» **TASK BRIEF**
Among the entries that follow, find every line with the word "OSError" and copy it.

[Saved entries]
══════════════════════════════

(* ===== verification/Session.v ===== *)
(** * Sessions of [main]: the loop ends at the first exit word

    Module [Session] composes the loop of [Repl] with the DeepSeek
    adapter of [Adapter]: when the lines typed before an exit word are
    answered by [requests.post] without a [BaseException] that is not
    an [Exception], the loop of [main] (lines 127-159) returns at that
    exit word, after one pass per input event.  [run] counts passes as
    fuel; the theorem gives the fuel that suffices and holds for any
    larger fuel. *)

From S2P Require Import Prelude PyStr PyObj Resolver Net Adapter Repl.
Import PyObj Net Repl.
Open Scope N_scope.

Module Session.

(** An answer of [requests.post] that is a response, or an exception
    of the [Exception] family: what [chat_with_deepseek] turns into a
    reply. *)
Definition tame (o : post_outcome) : bool :=
  match o with inl e => is_exception e | inr _ => true end.

Section Session.
Context `{PyStr.UnicodeCase}.

(** An input event after which the loop goes on: a line that is not an
    exit word, or an exception of the [Exception] family from
    [input()]. *)
Definition continues (ev : input_event) : bool :=
  match ev with
  | ILine raw => negb (is_exit_command (PyStr.strip raw))
  | IRaise e => is_exception e
  end.

(** The POSTs an input event costs: one for a line that is neither
    blank nor an exit word. *)
Definition chat_cost (ev : input_event) : nat :=
  match ev with
  | ILine raw =>
      if is_exit_command (PyStr.strip raw) || bool_decide (PyStr.strip raw = []) then 0 else 1
  | IRaise _ => 0
  end.

(** The DeepSeek configuration of [main] in its loop. *)
Definition deepseek_looping (k : pystr) (st : state) : Prop :=
  st_phase st = Looping /\ st_provider st = Some (py "deepseek") /\
  st_client st = Some (Resolver.HKey k).

End Session.

(** A session: a question, a blank line, an interrupted [input()] that
    raised an [OSError], and [quit]. *)
Definition session_inputs : list input_event :=
  [ILine (py " hi "); ILine []; IRaise (OtherError (py "OSError") []); ILine (py "QUIT")].

Section Proofs.
Context `{PyStr.UnicodeCase}.
Variable cr : Resolver.openai_client -> pystr.

(** [chat_with_deepseek] returns a value on every tame answer. *)
Lemma deepseek_answer_tame (o : post_outcome) :
  tame o = true -> exists v, Adapter.deepseek_answer o = inr v.
Proof.
  intros Ht. unfold Adapter.deepseek_answer, try_except.
  destruct (Adapter.deepseek_try o) as [e | v] eqn:E; [| eauto].
  unfold Adapter.deepseek_except.
  destruct (is_request_exception e), (is_key_error e); eauto.
  destruct (Adapter.deepseek_try_raises o e E) as [-> | ->]; [eauto |].
  cbn in Ht. rewrite Ht. eauto.
Qed.

Lemma run_stopped (n : nat) (st : state) : st_phase st <> Looping -> run cr n st = Some st.
Proof. intros Hph. destruct n; cbn; [reflexivity |]. destruct (st_phase st); congruence. Qed.

(** One pass on an event after which the loop goes on: the loop is
    still running with the same provider and key, the event is
    consumed, and so are the POST answers it costs. *)
Lemma iteration_continues (k : pystr) (st : state) (ev : input_event) (rest : list input_event) :
  deepseek_looping k st -> st_inputs st = ev :: rest -> continues ev = true ->
  forallb tame (st_posts st) = true -> (chat_cost ev <= length (st_posts st))%nat ->
  exists st1, iteration cr st = Some st1 /\ deepseek_looping k st1 /\
    st_inputs st1 = rest /\ st_posts st1 = drop (chat_cost ev) (st_posts st).
Proof.
  intros (Hph & Hp & Hc) Hin Hcont Htame Hcost. destruct ev as [raw | e].
  - cbn in Hcont. apply negb_true_iff in Hcont.
    rewrite (iteration_line cr st raw rest Hin). cbn zeta. rewrite Hcont.
    cbn [chat_cost] in Hcost |- *. rewrite Hcont in Hcost |- *. cbn [orb] in Hcost |- *.
    case_bool_decide as Hblank; [eexists; split_and!; done |].
    destruct (st_posts st) as [| o ps] eqn:Hps; [cbn in Hcost; lia |].
    apply andb_true_iff in Htame as [Ho _]. destruct (deepseek_answer_tame o Ho) as [v Hv].
    rewrite Hp, Hc. unfold Adapter.chat_with_ai.
    rewrite bool_decide_eq_true_2 by reflexivity. cbn [run_net Adapter.chat_with_deepseek].
    rewrite Hv. eexists; split_and!; done.
  - destruct e; cbn in Hcont; try discriminate;
      unfold iteration; rewrite Hin; cbn [read_input];
      (eexists; split_and!; [reflexivity | done..]).
Qed.

(** C29: the loop of [main] ends at the first exit word.  With the
    DeepSeek provider, inputs that reach an exit word after events that
    let the loop go on, and answers of [requests.post] that are
    responses or [Exception]s, one for each line that is neither blank
    nor an exit word: every fuel larger than the number of events before
    the exit word runs the loop to its [return], with the inputs after
    the exit word left unread. *)
Theorem loop_terminates (k : pystr) (st : state) (pre post : list input_event) (x : pystr)
    (n : nat) :
  deepseek_looping k st -> st_inputs st = pre ++ ILine x :: post ->
  is_exit_command (PyStr.strip x) = true -> forallb continues pre = true ->
  forallb tame (st_posts st) = true ->
  (sum_list_with chat_cost pre <= length (st_posts st))%nat -> (length pre < n)%nat ->
  exists st', run cr n st = Some st' /\ st_phase st' = Returned /\ st_inputs st' = post.
Proof.
  revert st n. induction pre as [| ev pre IH]; intros st n Hds Hin Hx Hcont Htame Hcost Hn;
    (destruct n as [| n]; [cbn in Hn; lia |]); cbn [run];
    pose proof Hds as [Hph _]; rewrite Hph.
  - rewrite (iteration_line cr st x post Hin). cbn zeta. rewrite Hx.
    rewrite run_stopped by discriminate. eexists; split_and!; reflexivity.
  - cbn [forallb] in Hcont. apply andb_true_iff in Hcont as [Hev Hcont].
    cbn [sum_list_with] in Hcost.
    destruct (iteration_continues k st ev (pre ++ ILine x :: post) Hds Hin Hev Htame
                ltac:(lia)) as (st1 & -> & Hds1 & Hin1 & Hps1).
    apply (IH st1 n Hds1 Hin1 Hx Hcont).
    + rewrite Hps1. rewrite forallb_forall in Htame |- *. intros o Ho.
      apply Htame. rewrite <- (firstn_skipn (chat_cost ev) (st_posts st)).
      apply in_or_app. right. exact Ho.
    + rewrite Hps1, length_drop. lia.
    + cbn in Hn. lia.
Qed.
End Proofs.

Lemma loop_terminates_witness :
  exists st', run no_repr 4 (st_deepseek session_inputs [inr Adapter.resp_hello]) = Some st' /\
    st_phase st' = Returned /\ st_inputs st' = [].
Proof.
  apply (@loop_terminates PyStr.ucd_sample no_repr (py "sk-1") _
           [ILine (py " hi "); ILine []; IRaise (OtherError (py "OSError") [])] [] (py "QUIT") 4);
    first [split_and!; reflexivity | reflexivity | vm_compute; reflexivity | lia].
Defined.

End Session.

══════════════════════════════

» **THE ANSWER**
    raised an [OSError], and [quit]. *)
  [ILine (py " hi "); ILine []; IRaise (OtherError (py "OSError") []); ILine (py "QUIT")].
           [ILine (py " hi "); ILine []; IRaise (OtherError (py "OSError") [])] [] (py "QUIT") 4);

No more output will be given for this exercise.